Five days ago, something happened at a water distribution plant.  Something very bad.   Our entire neighborhood and several surrounding ours have had no water for 5 days now.  A trickle comes through the pipes from time to time.  The pressure is so low that a hose will not work to fill a tank on the roof from a faucet at ground level.  Initially it was said that it would take 3 weeks to fix the problem.  Today, an engineer announced that the problem is much worse than they realized.  It will be three months before regular, normal water flow is expected for many tens of thousands of people.  This includes me and my Brazilian family.   

Because a hose won’t fill the water tank on our roof, I returned from clinic today to find the young woman with whom I live up on the roof in the blazing Amazon sun with a rope and a five-gallon plastic bucket.  Her six-year old daughter would put the bucket under the trickling faucet and she’d hoist it to the roof to dump into the tank up there when the bucket was about 1/3 full.  They’d been at this task for hours and the tank was about ¼ full.  She was exhausted and decided to call it quits for awhile.  She took a step onto a tiled section of the roof on her way to a ladder and the tiles broke out from under her.  She fell through the roof and dropped about  six feet onto a partially open door, one leg on each side of it.  The broken tiles scratched one leg terribly and she has a huge swollen bruise at the very top of her left thigh on the inside where she impacted the door. 

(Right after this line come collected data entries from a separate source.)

(** ** Aggregation (main.go:42-51, 688-703, 720-728, 745-784) *)

Record Usage := mkUsage {
  Input : Z;
  Output : Z;
  CacheWrite : Z;
  CacheRead : Z;
}.

Record DayUsage := mkDayUsage {
  Models : gmap string Usage;
}.

(** The orders in which [range] visits the two maps of the table: Go leaves
    them unspecified; each visits every key of the map once. *)
Record MapOrder := mkMapOrder {
  range_days : gmap string DayUsage -> list string;
  range_days_perm : forall m, range_days m ≡ₚ (map_to_list m).*1;
  range_models : gmap string Usage -> list Usage;
  range_models_perm : forall m, range_models m ≡ₚ (map_to_list m).*2;
}.

(** The four [+=] of the loop of [aggregateUsage], on Go's [int]. *)
Definition addTokens (u : Usage) (e : EntryData) : Usage :=
  mkUsage (int_add (Input u) (InputTokens e))
          (int_add (Output u) (OutputTokens e))
          (int_add (CacheWrite u) (CacheCreationTokens e))
          (int_add (CacheRead u) (CacheReadTokens e)).

(** One turn of the loop: the day and the model are created on first use
    ([&DayUsage{...}], [&Usage{}]), then the counters are added. *)
Definition addEntry (dayUsage : gmap string DayUsage) (e : EntryData)
    : gmap string DayUsage :=
  let day := default (mkDayUsage ∅) (dayUsage !! Date e) in
  let u := default (mkUsage 0 0 0 0) (Models day !! Model e) in
  <[Date e := mkDayUsage (<[Model e := addTokens u e]> (Models day))]> dayUsage.

Definition aggregateUsage (h : Host) (entries : gmap string EntryData)
    : gmap string DayUsage :=
  foldl addEntry ∅ (range_entries h entries).

(** [sumUsage] returns (input, output, cacheWrite, cacheRead). *)
Definition sumUsage (o : MapOrder) (day : DayUsage) : Z * Z * Z * Z :=
  foldl (fun '(input, output, cacheWrite, cacheRead) u =>
           (int_add input (Input u), int_add output (Output u),
            int_add cacheWrite (CacheWrite u), int_add cacheRead (CacheRead u)))
        (0, 0, 0, 0) (range_models o (Models day)).

(** The numbers of [printTable]: one row per date in ascending order, each
    with the sums of its day, and the totals of the last row.  [day] is
    looked up under a key of the map itself. *)
Definition tableRows (o : MapOrder) (dayUsage : gmap string DayUsage)
    : list (string * (Z * Z * Z * Z)) :=
  let dates := sortStrings (range_days o dayUsage) in
  omap (fun date => (fun day => (date, sumUsage o day)) <$> dayUsage !! date)
       dates.

Definition tableTotals (o : MapOrder) (dayUsage : gmap string DayUsage)
    : Z * Z * Z * Z :=
  foldl (fun '(totalInput, totalOutput, totalCacheWrite, totalCacheRead)
             '(_, (input, output, cacheWrite, cacheRead)) =>
           (int_add totalInput input, int_add totalOutput output,
            int_add totalCacheWrite cacheWrite,
            int_add totalCacheRead cacheRead))
        (0, 0, 0, 0) (tableRows o dayUsage).

(** The order stdpp lists a map in is one such order. *)
Definition listOrder : MapOrder :=
  mkMapOrder (fun m => (map_to_list m).*1) (fun m => reflexivity _)
             (fun m => (map_to_list m).*2) (fun m => reflexivity _).

(** The records of a date, and of a date and a model. *)
Definition onDate (date : string) (m : gmap string EntryData)
    : list EntryData :=
  filter (fun e => Date e = date) (map_to_list m).*2.

Definition onCell (date model : string) (m : gmap string EntryData)
    : list EntryData :=
  filter (fun e => Date e = date ∧ Model e = model) (map_to_list m).*2.

(** The four counters, to state a property of all of them at once. *)
Inductive counter := CInput | COutput | CCacheWrite | CCacheRead.

Definition ofEntry (c : counter) (e : EntryData) : Z :=
  match c with
  | CInput => InputTokens e
  | COutput => OutputTokens e
  | CCacheWrite => CacheCreationTokens e
  | CCacheRead => CacheReadTokens e
  end.
(** Deleting a stored author or genre answers without error and is
    committed; its key is answered with 404 from then on and no book lists
    it any more, while every book stays, with its title and its other
    authors and genres, and every other author or genre is read as
    before. *)
Theorem deleted_name_is_unlisted :
  (forall k db a,
      get_author k db = Answer a ->
      fst (delete_author k db) = Answer tt
      /\ get_author k (snd (delete_author k db)) = HTTPException 404
      /\ (forall j, j <> k -> get_author j (snd (delete_author k db))
                              = get_author j db)
      /\ Forall (fun b => Forall (fun x => author_id x <> k) (authors b))
                (books (current (snd (delete_author k db))))
      /\ map (fun b => (id b, title b, genres b,
                        filter (fun x => negb (author_id x =? k)) (authors b)))
             (books (current db))
         = map (fun b => (id b, title b, genres b, authors b))
               (books (current (snd (delete_author k db))))
      /\ genre_table (current (snd (delete_author k db)))
         = genre_table (current db)
      /\ clean (snd (delete_author k db)))
  /\ (forall k db g,
         get_genre k db = Answer g ->
         fst (delete_genre k db) = Answer tt
         /\ get_genre k (snd (delete_genre k db)) = HTTPException 404
         /\ (forall j, j <> k -> get_genre j (snd (delete_genre k db))
                                 = get_genre j db)
         /\ Forall (fun b => Forall (fun x => genre_id x <> k) (genres b))
                   (books (current (snd (delete_genre k db))))
         /\ map (fun b => (id b, title b, authors b,
                           filter (fun x => negb (genre_id x =? k)) (genres b)))
                (books (current db))
            = map (fun b => (id b, title b, authors b, genres b))
                  (books (current (snd (delete_genre k db))))
         /\ author_table (current (snd (delete_genre k db)))
            = author_table (current db)
         /\ clean (snd (delete_genre k db))).
Proof.
  split.
  - intros k db a H. unfold delete_author. rewrite H. cbn [fst snd].
    unfold get_author, db_commit. cbn [current author_table genre_table books].
    rewrite find_author_filter_self. repeat split.
    + intros j Hj. now rewrite find_author_filter_other.
    + apply Forall_forall. intros b Hin.
      apply in_map_iff in Hin as (b0 & <- & _). cbn [with_authors authors].
      apply Forall_forall. intros x Hx. apply filter_In in Hx as [_ Hx].
      apply negb_true_iff, Z.eqb_neq in Hx. exact Hx.
    + rewrite map_map. reflexivity.
  - intros k db g H. unfold delete_genre. rewrite H. cbn [fst snd].
    unfold get_genre, db_commit. cbn [current author_table genre_table books].
    rewrite find_genre_filter_self. repeat split.
    + intros j Hj. now rewrite find_genre_filter_other.
    + apply Forall_forall. intros b Hin.
      apply in_map_iff in Hin as (b0 & <- & _). cbn [with_genres genres].
      apply Forall_forall. intros x Hx. apply filter_In in Hx as [_ Hx].
      apply negb_true_iff, Z.eqb_neq in Hx. exact Hx.
    + rewrite map_map. reflexivity.
Qed.

Lemma deleted_name_is_unlisted_witness :
  get_genre 2 (snd (delete_genre 2 (session_on emma_catalog)))
  = HTTPException 404
  /\ map (fun b => map genre_name (genres b))
         (books (current (snd (delete_genre 2 (session_on emma_catalog)))))
     = [[T "Novel"]].
Proof.
  destruct (proj2 deleted_name_is_unlisted 2 (session_on emma_catalog) _ eq_refl)
    as (_ & H2 & _).
  split; [exact H2|reflexivity].
Defined.

(** Deleting rows keeps a column without repetition so. *)
Lemma rows_kept_unique {Row Key : Type} (key : Row -> Key) (keep : Row -> bool) :
  forall rows : list Row,
    NoDup (map key rows) -> NoDup (map key (filter keep rows)).
Proof.
  intros rows. induction rows as [|x rows IH]; cbn [map filter]; [trivial|].
  intros H. apply NoDup_cons_iff in H as [Hx Hl].
  destruct (keep x); [|now apply IH]. cbn [map].
  apply NoDup_cons_iff. split; [|now apply IH].
  intros Hin. apply Hx. apply in_map_iff in Hin as (y & <- & Hy).
  apply filter_In in Hy as [Hy _]. now apply in_map.
Qed.
(** * Invoice notifier: overdue classification, selection and reminder payload

    A shallow embedding of the two front ends of the repository and of its
    mail endpoint,

    - [src/invoice_notifier_app.jsx]  (the React component, module [React]),
    - [src/unnamed/part_000]          (the plain script app.js, module [AppJs]),
    - [src/send.php]                  (the endpoint app.js posts to, module
                                       [SendPhp]),

    over a model of the JavaScript values and built-ins they call (module
    [JS]) and of the two functions taken from date-fns (module [DateFns]),
    followed by the properties of the specification, each checked against
    both front ends where both implement it, and by further properties of the
    code.

    The model in short: a Number is [NaN], an infinity or a rational, and
    [binary64] rounds a real to the Number nearest to it; a String is the
    sequence of the bytes of its text in UTF-8, with the white space of
    ECMAScript and the case mapping of the ASCII letters; a Date is its time
    value in milliseconds, or the invalid date; a sheet row is the list of
    its cells under their headers; code that may throw returns a [result].
    What ECMAScript leaves to the host (the time zone, the parser of non-ISO
    dates) is a parameter, and so is what PHP and PHPMailer decide for the
    endpoint. *)

From Stdlib Require Import ZArith QArith Qround Qabs Qcanon Qpower Lqa Ascii String List Bool Lia.
From stdpp Require Import base option list gmap strings.

Local Open Scope Z_scope.
Local Open Scope string_scope.

(** ** The host platform

    Three things are left to the host by ECMAScript and are taken as an
    interface: the parser behind [Date.parse] for strings that are not in the
    ISO format, the local time zone, and the text [Date.prototype.toString]
    prints. *)

Class Platform := {
  (** [Date.parse s]: the time value in milliseconds, [None] for [NaN]. *)
  Date_parse : string -> option Z;
  (** [LocalTZA t isUTC]: the offset of local time in milliseconds, at the
      UTC time [t] when [isUTC], at the local time [t] otherwise. *)
  LocalTZA : Z -> bool -> Z;
  (** [Date.prototype.toString] of a valid date. *)
  Date_toString : Z -> string
}.

Module JS.

(** *** Results of code that may throw *)

Inductive result (A : Type) : Type :=
| Ok (a : A)
| Throw (err : string).
Arguments Ok {A} a.
Arguments Throw {A} err.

I helped her off the door while she almost screamed in pain and terror, and she passed out for a few seconds as I carried her into the shade.  After a small dose of hydrocodone kicked in, I was able to wash the grime from the deep scratches and apply mupiricin ointment and bandages to her leg.  As awful as her injuries are, I think things would have been much worse if she had not landed astride that door.  She has no broken bones and can ambulate, although with a significant limp. 
 
Seems more than lucky that I was there at the right time, with the right stuff. 

This was the most exciting part of my day today. 
Between 8 and 3, I saw 30 people in a church clinic.
I gave an English class tonight from 7:30 to 8:30.

Tomorrow I’m off to the town of Manaquiri again for an overnight stay.  My adventure during the previous trip is somewhat legendary.  People laugh and laugh when I tell them about it.  They’ve never heard of such a thing happening before.